Saved entries
==============================
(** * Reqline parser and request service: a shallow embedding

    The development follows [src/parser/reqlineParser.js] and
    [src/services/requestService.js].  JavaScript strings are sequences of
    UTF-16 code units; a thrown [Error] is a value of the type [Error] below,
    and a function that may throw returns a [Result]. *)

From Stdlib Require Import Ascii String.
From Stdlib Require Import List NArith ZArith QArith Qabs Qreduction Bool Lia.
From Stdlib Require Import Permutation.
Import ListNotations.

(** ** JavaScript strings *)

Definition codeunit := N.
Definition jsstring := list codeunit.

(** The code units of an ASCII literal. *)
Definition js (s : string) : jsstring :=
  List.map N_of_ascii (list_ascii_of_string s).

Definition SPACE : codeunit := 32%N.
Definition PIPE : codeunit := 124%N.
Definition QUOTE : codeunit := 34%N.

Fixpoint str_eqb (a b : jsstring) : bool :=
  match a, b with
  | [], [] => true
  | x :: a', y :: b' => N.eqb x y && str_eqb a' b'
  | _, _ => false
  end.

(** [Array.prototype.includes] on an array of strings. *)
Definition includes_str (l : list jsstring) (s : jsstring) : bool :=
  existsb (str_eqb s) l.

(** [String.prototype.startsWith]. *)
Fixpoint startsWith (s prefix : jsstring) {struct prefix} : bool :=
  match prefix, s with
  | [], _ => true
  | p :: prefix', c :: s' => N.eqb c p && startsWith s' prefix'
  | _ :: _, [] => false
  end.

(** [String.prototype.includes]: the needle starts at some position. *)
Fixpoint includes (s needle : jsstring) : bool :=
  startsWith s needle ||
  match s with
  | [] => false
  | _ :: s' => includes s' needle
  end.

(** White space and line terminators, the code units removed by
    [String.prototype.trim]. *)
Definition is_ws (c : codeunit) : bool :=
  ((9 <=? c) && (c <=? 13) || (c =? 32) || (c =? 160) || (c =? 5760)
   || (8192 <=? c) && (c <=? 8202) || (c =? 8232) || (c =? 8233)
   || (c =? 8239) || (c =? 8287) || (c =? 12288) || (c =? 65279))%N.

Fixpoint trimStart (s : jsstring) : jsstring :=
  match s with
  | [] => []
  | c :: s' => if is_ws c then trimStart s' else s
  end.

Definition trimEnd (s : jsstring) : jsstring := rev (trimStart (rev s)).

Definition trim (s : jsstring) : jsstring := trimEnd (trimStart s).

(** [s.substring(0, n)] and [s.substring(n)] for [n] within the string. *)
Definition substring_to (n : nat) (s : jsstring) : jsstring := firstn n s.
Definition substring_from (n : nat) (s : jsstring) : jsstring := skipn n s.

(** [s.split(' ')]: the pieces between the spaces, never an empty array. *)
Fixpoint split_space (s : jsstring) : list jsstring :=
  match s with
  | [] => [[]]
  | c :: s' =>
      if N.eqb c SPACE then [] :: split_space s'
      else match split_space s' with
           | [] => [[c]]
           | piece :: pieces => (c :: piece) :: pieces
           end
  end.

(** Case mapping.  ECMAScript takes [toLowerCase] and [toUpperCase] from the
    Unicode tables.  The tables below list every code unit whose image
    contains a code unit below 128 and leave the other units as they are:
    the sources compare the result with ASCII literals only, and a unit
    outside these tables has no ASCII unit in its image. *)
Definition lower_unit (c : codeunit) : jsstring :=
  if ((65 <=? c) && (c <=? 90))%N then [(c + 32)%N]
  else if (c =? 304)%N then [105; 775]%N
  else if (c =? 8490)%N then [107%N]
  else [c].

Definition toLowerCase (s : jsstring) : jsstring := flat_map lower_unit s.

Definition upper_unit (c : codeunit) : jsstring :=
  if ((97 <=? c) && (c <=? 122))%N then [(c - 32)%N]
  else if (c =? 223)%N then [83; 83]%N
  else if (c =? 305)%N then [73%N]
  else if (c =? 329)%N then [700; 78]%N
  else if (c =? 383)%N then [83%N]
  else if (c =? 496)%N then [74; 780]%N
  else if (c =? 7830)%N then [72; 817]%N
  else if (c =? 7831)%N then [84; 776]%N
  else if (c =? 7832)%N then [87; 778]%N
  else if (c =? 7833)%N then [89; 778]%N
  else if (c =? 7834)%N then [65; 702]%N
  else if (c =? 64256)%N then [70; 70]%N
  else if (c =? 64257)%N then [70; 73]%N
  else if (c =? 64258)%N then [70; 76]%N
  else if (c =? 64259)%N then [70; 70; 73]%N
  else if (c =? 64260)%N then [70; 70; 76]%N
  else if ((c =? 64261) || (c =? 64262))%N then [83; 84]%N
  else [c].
==============================
Write down exactly the span of lines above from the one containing "Fixpoint trimStart (s" to the one containing "Definition trim (s", both ends included.

Fixpoint trimStart (s : jsstring) : jsstring :=
  match s with
  | [] => []
  | c :: s' => if is_ws c then trimStart s' else s
  end.

Definition trimEnd (s : jsstring) : jsstring := rev (trimStart (rev s)).

Definition trim (s : jsstring) : jsstring := trimEnd (trimStart s).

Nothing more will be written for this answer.